As a owner of a Duo from the year they came to America, I can say quite loudly, HOLY FUCK DISC ROT SUCKED!
It was mostly CDs with the silver tops you had to worry about. But then again, printed CDs may have it, you just couldn't SEE it as well. It's caused by the oxidation of the reflective substrate, and was mostly caused by scratches on the top layer of the CD. if the scratch reached the reflective layer, it would "rust", but since it's so thin, there was nothing left after the rust. I've had old CDs turn almost completely clear. It can also happen when air gets in between the layers when the disk is made, but that has a limited amount of damage it can do, since it runs out of air. If you have a tiny scratch that reaches the layer though, air can keep getting in, causing more to vanish, so you have a blob of clear on a CD.
I'm pretty sure most newer CDs are thicker that original ones, with more added behind the reflective surface; I've tried measuring them with calipers before, but cant remember if I saw any difference or not. And whole disk labels also help protect from scratched.
Since they have no reflective layer, you can see them in the sun just fine, hold the back of the disk up to the sun, you should see light. HOWEVER, if there's printed label on the other side in that spot, it'll block the sun. You may see a colored dot, maybe not.
If the CD is silver, like old TG-16 or Sega CD, check it up to a light. PSX is must more rare, generally do to label damage. Lots of people say DC had it, never seen it there, same with Saturn. But any scratch that reaches the metal reflective layer will cause this.

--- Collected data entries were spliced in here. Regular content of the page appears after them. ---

(* ===== verification/QuotaCheckpoint.v ===== *)
(** Durable quota state: restarting from persisted snapshots ([Restore], [Reconcile]) and the
    checkpoint loop of the request log ([internal/requestlog/worker.go],
    [flushAccessQuotaCheckpoints]) running beside admissions and completions.

    The tables of the rules and of their states, the conditional writer
    ([access_quota_checkpoint.go]), the changes the administration makes to one rule
    ([internal/control/access_key_cost_limits.go]) and the loading of the states
    ([internal/state/loader/loader.go]) are modelled too. *)
From S2P Require Import Prelude AccessQuota AccessQuotaInv AccessQuotaProps.

Local Open Scope Z_scope.
Local Open Scope go_scope.

Lemma fmap_of_bind {A B C} (f : B -> C) (g : A -> list B) (l : list A) : f <$> (l ≫= g) = l ≫= fun x => f <$> g x.
Proof. induction l as [|x l IH]; [done|]. cbn. by rewrite fmap_app, <- IH. Qed.

(** * Restart *)

Definition allStates (rt : Runtime) : list RestoredState :=
  mentries (entries rt) ≫= fun p => restoredState p.1 <$> p.2.

Definition entryStates (k : Z) (e : list runtimeRule) : list RestoredState := restoredState k <$> e.

Lemma elem_allStates rt s : s ∈ allStates rt <-> exists k e r, entries rt !! k = Some e /\ r ∈ e /\ s = restoredState k r.
Proof.
  unfold allStates. rewrite list_elem_of_bind. split.
  - intros ([k e] & (r & -> & Hr)%list_elem_of_fmap & Hin%elem_of_map_to_list). eauto 6.
  - intros (k & e & r & He & Hr & ->). exists (k, e). split; [by apply list_elem_of_fmap_2|by apply elem_of_map_to_list].
Qed.

(** A rule ID occurs in one place only. *)
Lemma rule_unique rt k1 k2 e1 e2 r1 r2 :
  rt_ok rt -> entries rt !! k1 = Some e1 -> entries rt !! k2 = Some e2 -> r1 ∈ e1 -> r2 ∈ e2 ->
  qr_ID (definition r1) = qr_ID (definition r2) -> k1 = k2 /\ e1 = e2 /\ r1 = r2.
Proof.
  intros Hok H1 H2 Hr1 Hr2 E. pose proof (rt_defs_ok rt Hok) as Hd.
  assert (forall k e, entries rt !! k = Some e -> definitionsOf rt !! k = Some (entryDefs e)) as Hl
    by (intros k e He; unfold definitionsOf; by rewrite lookup_fmap, He).
  assert (forall (e : list runtimeRule) r, r ∈ e -> qr_ID (definition r) ∈ idsOf (entryDefs e)) as Hin.
  { intros e r Hr. unfold idsOf, entryDefs. rewrite <- list_fmap_compose. by apply (list_elem_of_fmap_2 (qr_ID ∘ definition)). }
  assert (k1 = k2) as <- by (eapply (do_unique _ Hd); [by apply Hl|by apply Hl|by apply Hin|rewrite E; by apply Hin]).
  rewrite H1 in H2. injection H2 as <-. split; [done|]. split; [done|].
  destruct (do_key _ Hd k1 _ (Hl _ _ H1)) as (_ & _ & _ & Hnd & _). by eapply entry_ids_unique.
Qed.

Lemma restoredState_valid rt k e r :
  rt_ok rt -> entries rt !! k = Some e -> r ∈ e -> validateRestoredState (restoredState k r) = Ok tt.
Proof.
  intros Hok He Hr. destruct (rt_rules rt Hok k e r He Hr) as [(Hid & Hrev & _ & Hk) Hu Hv Hw].
  assert (k <> 0) as Hk0. { pose proof (rt_defs_ok rt Hok) as Hd. apply (do_key _ Hd k (entryDefs e)). unfold definitionsOf. by rewrite lookup_fmap, He. }
  unfold validateRestoredState. cbn.
  rewrite (proj2 (Z.eqb_neq k 0)), (proj2 (Z.eqb_neq (qr_ID _) 0)), (proj2 (Z.eqb_neq (qr_Revision _) 0)), (proj2 (Z.ltb_ge _ 0)),
    (proj2 (Z.eqb_neq (snapshotVersion r) 0)) by (done || lia). cbn.
  destruct (windowStartedAtMS r) as [st|], (windowEndsAtMS r) as [en|]; try done. destruct Hw as (Hp & _ & ? & ->). rewrite Hp in Hk.
  unfold MinPeriodSeconds in Hk. rewrite (proj2 (Z.ltb_ge st 0)), (proj2 (Z.leb_gt _ st)) by lia. done.
Qed.

(** [Restore] accepts distinct valid states and indexes them by rule. *)
Lemma collectStates_all states acc :
  Forall (fun s => validateRestoredState s = Ok tt) states -> NoDup (rs_RuleID <$> states) ->
  (forall s, s ∈ states -> acc !! rs_RuleID s = None) ->
  exists m, collectStates states acc = Ok m
    /\ forall id, m !! id = match list_find (fun s => rs_RuleID s = id) states with Some (_, s) => Some s | None => acc !! id end.
Proof.
  revert acc. induction states as [|s states IH]; intros acc Hv Hnd Hf; cbn [collectStates]; [by exists acc|].
  apply Forall_cons in Hv as [Hs Hv]. rewrite fmap_cons, NoDup_cons in Hnd. destruct Hnd as [Hn Hnd]. rewrite Hs.
  unfold mhas. rewrite bool_decide_eq_false_2 by (rewrite <- eq_None_not_Some; apply Hf; constructor).
  destruct (IH (<[rs_RuleID s := s]> acc) Hv Hnd) as (m & -> & Hm).
  - intros s' Hs'. rewrite lookup_insert_ne; [apply Hf; by constructor|]. intros E. apply Hn. rewrite E. by apply list_elem_of_fmap_2.
  - exists m. split; [done|]. intros id. rewrite Hm. cbn [list_find]. destruct (decide (rs_RuleID s = id)) as [<-|Hne].
    + destruct (list_find _ states) as [[i s']|] eqn:E; [|by rewrite lookup_insert_eq].
      apply list_find_Some in E as (Hl & E & _). destruct Hn. rewrite <- E. apply list_elem_of_fmap_2. by eapply list_elem_of_lookup_2.
    + destruct (list_find _ states) as [[i s']|]; [done|]. by rewrite lookup_insert_ne.
Qed.

(** The states still to be placed: those of the rules not in [ids]. *)
Definition dropIDs (ids : list Z) (m : gmap Z RestoredState) : gmap Z RestoredState :=
  fold_left (fun m id => delete id m) ids m.

Lemma dropIDs_lookup ids m id : dropIDs ids m !! id = if decide (id ∈ ids) then None else m !! id.
Proof.
  revert m. induction ids as [|x ids IH]; intros m; cbn [dropIDs fold_left]; [by rewrite decide_False by apply not_elem_of_nil|].
  fold (dropIDs ids (delete x m)). rewrite IH. destruct (decide (id ∈ ids)); [by rewrite decide_True by by constructor|].
  destruct (decide (id = x)) as [->|Hne]; [rewrite decide_True by constructor; apply lookup_delete_eq|].
  rewrite decide_False by set_solver. by rewrite lookup_delete_ne.
Qed.

Lemma applyRestoredState_restores k r : rule_ok r -> applyRestoredState (newRule (definition r)) (restoredState k r) = Ok (clearDirty r).
Proof.
  intros [(_ & _ & _ & Hd) Hu Hv Hw]. unfold applyRestoredState, restoredState, clearDirty. cbn.
  destruct (windowStartedAtMS r) as [st|], (windowEndsAtMS r) as [en|]; try done.
  - destruct Hw as (Hk & Hg & ? & ->). rewrite Hk in *. cbn. rewrite (proj2 (Z.eqb_neq (windowGeneration r) 0)) by lia. unfold id.
    replace (st + qr_PeriodSeconds (definition r) * 1000 - st) with (qr_PeriodSeconds (definition r) * 1000) by lia.
    by rewrite Z.eqb_refl.
  - destruct Hw as [Hg Hz]. rewrite Hg. cbn. destruct (qr_Kind (definition r)) eqn:Ek; [done| |done]. rewrite (Hz eq_refl). done.
Qed.

Lemma restoreRules_all k e m :
  (forall r, r ∈ e -> rule_ok r /\ m !! qr_ID (definition r) = Some (restoredState k r)) -> NoDup (idsOf (entryDefs e)) ->
  restoreRules k (newAccessKeyEntry (entryDefs e)) m = Ok (clearDirty <$> e, dropIDs (idsOf (entryDefs e)) m).
Proof.
  revert m. induction e as [|r e IH]; intros m Hm Hnd; [done|]. cbn -[applyRestoredState newRule].
  cbn [entryDefs idsOf fmap list_fmap] in Hnd. apply NoDup_cons in Hnd as [Hn Hnd]. destruct (Hm r ltac:(constructor)) as [Hok Hl].
  cbn [newRule definition]. rewrite Hl. cbn [restoredState rs_AccessKeyID rs_RuleRevision]. rewrite !Z.eqb_refl. cbn [negb orb].
  fold (newRule (definition r)). change (mkRestored k (qr_ID (definition r)) (qr_Revision (definition r)) (usedNanoUSD r) (windowStartedAtMS r)
    (windowEndsAtMS r) (windowGeneration r) (snapshotVersion r)) with (restoredState k r).
  rewrite applyRestoredState_restores by done. fold (entryDefs e). fold (newAccessKeyEntry (entryDefs e)). rewrite IH; [done| |done].
  intros x Hx. destruct (Hm x ltac:(by constructor)) as [? Hlx]. split; [done|]. rewrite lookup_delete_ne; [done|].
  intros E. apply Hn. rewrite E. unfold entryDefs. rewrite <- list_fmap_compose. by apply (list_elem_of_fmap_2 (qr_ID ∘ definition)).
Qed.

Definition listIDs (l : list (Z * list QuotaRule)) : list Z := l ≫= fun p => idsOf p.2.

Lemma restoreEntries_all rt l m acc :
  rt_ok rt -> NoDup l.*1 -> (forall k rules, (k, rules) ∈ l -> exists e, entries rt !! k = Some e /\ entryDefs e = rules) ->
  (forall k e r, k ∈ l.*1 -> entries rt !! k = Some e -> r ∈ e -> m !! qr_ID (definition r) = Some (restoredState k r)) ->
  exists es, restoreEntries l m acc = Ok (es, dropIDs (listIDs l) m)
    /\ built l acc es (fun k rules e' => exists e, entries rt !! k = Some e /\ e' = clearDirty <$> e).
Proof.
  intros Hok. revert m acc. induction l as [|[k rules] l IH]; intros m acc Hnd Hl Hm; cbn [restoreEntries].
  { exists acc. split; [done|]. apply built_nil. }
  rewrite fmap_cons in Hnd. apply NoDup_cons in Hnd as [Hk Hnd]. destruct (Hl k rules ltac:(constructor)) as (e & He & <-).
  assert (NoDup (idsOf (entryDefs e))) as Hids.
  { pose proof (rt_defs_ok rt Hok) as Hd. destruct (do_key _ Hd k (entryDefs e)) as (_ & _ & _ & ? & _); [|done].
    unfold definitionsOf. by rewrite lookup_fmap, He. }
  rewrite restoreRules_all; [|intros r Hr; split; [by eapply rt_rules|eapply Hm; [constructor|done|done]]|done].
  cbn [fst snd]. destruct (IH (dropIDs (idsOf (entryDefs e)) m) (<[k := clearDirty <$> e]> acc) Hnd) as (es & Hes & Hb).
  - intros k' rules' Hin. apply Hl. by constructor.
  - intros k' e' r Hk' He' Hr. rewrite dropIDs_lookup, decide_False; [eapply Hm; [by constructor|done|done]|].
    unfold idsOf, entryDefs. rewrite <- list_fmap_compose. intros (r' & E & Hr')%list_elem_of_fmap. cbn in E.
    destruct (rule_unique rt k' k e' e r r') as (-> & _); done.
  - exists es. split.
    + rewrite Hes. f_equal. f_equal. unfold listIDs. cbn. unfold dropIDs. by rewrite fold_left_app.
    + eapply built_cons; [done| |exact Hb]. by exists e.
Qed.

Definition cleanEntry (e : list runtimeRule) : list runtimeRule := clearDirty <$> e.

Lemma allStates_nodup rt : rt_ok rt -> NoDup (rs_RuleID <$> allStates rt).
Proof.
  intros Hok. unfold allStates. rewrite fmap_of_bind. apply NoDup_bind; [| |apply NoDup_map_to_list].
  - intros [k1 e1] [k2 e2] id H1%elem_of_map_to_list H2%elem_of_map_to_list (s1 & -> & (r1 & -> & Hr1)%list_elem_of_fmap)%list_elem_of_fmap
      (s2 & E & (r2 & -> & Hr2)%list_elem_of_fmap)%list_elem_of_fmap. cbn in *.
    destruct (rule_unique rt k1 k2 e1 e2 r1 r2) as (-> & -> & _); done.
  - intros [k e] He%elem_of_map_to_list. rewrite <- list_fmap_compose. pose proof (rt_defs_ok rt Hok) as Hd.
    destruct (do_key _ Hd k (entryDefs e)) as (_ & _ & _ & Hnd & _); [unfold definitionsOf; by rewrite lookup_fmap, He|].
    unfold idsOf, entryDefs in Hnd. rewrite <- list_fmap_compose in Hnd. exact Hnd.
Qed.

(** Restarting from the persisted states restores every entry, clean. *)
Lemma restart rt D states :
  rt_ok rt -> normalizeDefinitions D = Ok (definitionsOf rt) -> states ≡ₚ allStates rt ->
  exists rt1 rt2, Restore NewRuntime states = Ok rt1 /\ Reconcile rt1 D = Ok rt2
    /\ entries rt2 = cleanEntry <$> entries rt.
Proof.
  intros Hok HD Hp.
  assert (forall s, s ∈ states <-> exists k e r, entries rt !! k = Some e /\ r ∈ e /\ s = restoredState k r) as Hel
    by (intros s; rewrite Hp; apply elem_allStates).
  destruct (collectStates_all states ∅) as (m & Hm & Hml).
  - rewrite Forall_forall. intros s (k & e & r & He & Hr & ->)%Hel. by eapply restoredState_valid.
  - rewrite Hp. by apply allStates_nodup.
  - intros. apply lookup_empty.
  - assert (forall k e r, entries rt !! k = Some e -> r ∈ e -> m !! qr_ID (definition r) = Some (restoredState k r)) as Hall.
    { intros k e r He Hr. rewrite Hml. destruct (list_find _ states) as [[i s]|] eqn:E.
      - apply list_find_Some in E as (Hl & Hid & _). apply list_elem_of_lookup_2, Hel in Hl as (k' & e' & r' & He' & Hr' & ->). cbn in Hid.
        destruct (rule_unique rt k' k e' e r' r) as (-> & _ & ->); done.
      - apply list_find_None in E. rewrite Forall_forall in E. destruct (E (restoredState k r)); [|done]. apply Hel. eauto 6. }
    destruct (restoreEntries_all rt (mentries (definitionsOf rt)) m ∅ Hok) as (es & Hes & Hb).
    + apply NoDup_fst_map_to_list.
    + intros k rules Hin%elem_of_map_to_list. unfold definitionsOf in Hin. rewrite lookup_fmap in Hin.
      destruct (entries rt !! k) as [e|]; [|done]. cbn in Hin. injection Hin as <-. eauto.
    + intros k e r _ He Hr. by eapply Hall.
    + exists (mkRuntime ∅ m true 0), (mkRuntime es ∅ false 0). split_and!.
      * unfold Restore. by rewrite Hm.
      * unfold Reconcile. rewrite HD. cbn. unfold entriesFromRestore. rewrite Hes. cbn. rewrite bool_decide_eq_true_2; [done|].
        apply map_eq. intros id. rewrite dropIDs_lookup, lookup_empty. case_decide as Hin; [done|]. rewrite Hml.
        destruct (list_find _ states) as [[i s]|] eqn:E; [|apply lookup_empty]. exfalso. apply Hin.
        apply list_find_Some in E as (Hl & <- & _). apply list_elem_of_lookup_2, Hel in Hl as (k & e & r & He & Hr & ->).
        unfold listIDs. apply list_elem_of_bind. exists (k, entryDefs e). cbn. split.
        { unfold idsOf, entryDefs. rewrite <- list_fmap_compose. by apply (list_elem_of_fmap_2 (qr_ID ∘ definition)). }
        apply elem_of_map_to_list. unfold definitionsOf. by rewrite lookup_fmap, He.
      * cbn. apply map_eq. intros k. rewrite lookup_fmap. specialize (Hb k). unfold mentries in Hb. rewrite list_to_map_to_list in Hb.
        unfold definitionsOf in Hb. rewrite lookup_fmap in Hb. destruct (entries rt !! k) as [e|]; cbn in *; [|by rewrite Hb, lookup_empty].
        destruct Hb as (e' & -> & e'' & [= <-] & ->). done.
Qed.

Also, most of the systems that have to worry about this, the Duo and Sega CD, the majority of the CD is CD audio. So the game will generally still play just fine, but the audio will skip. For duo's, it's the second track, and sometimes the last track, that hold the data, everything else is audio that doesn't matter. Really bad audio skipping can lock up some games, depending on the code though, since the sample never "finishes". Dragon Slayer for me is an example, on my bad CD, it just sits there after the audio skips.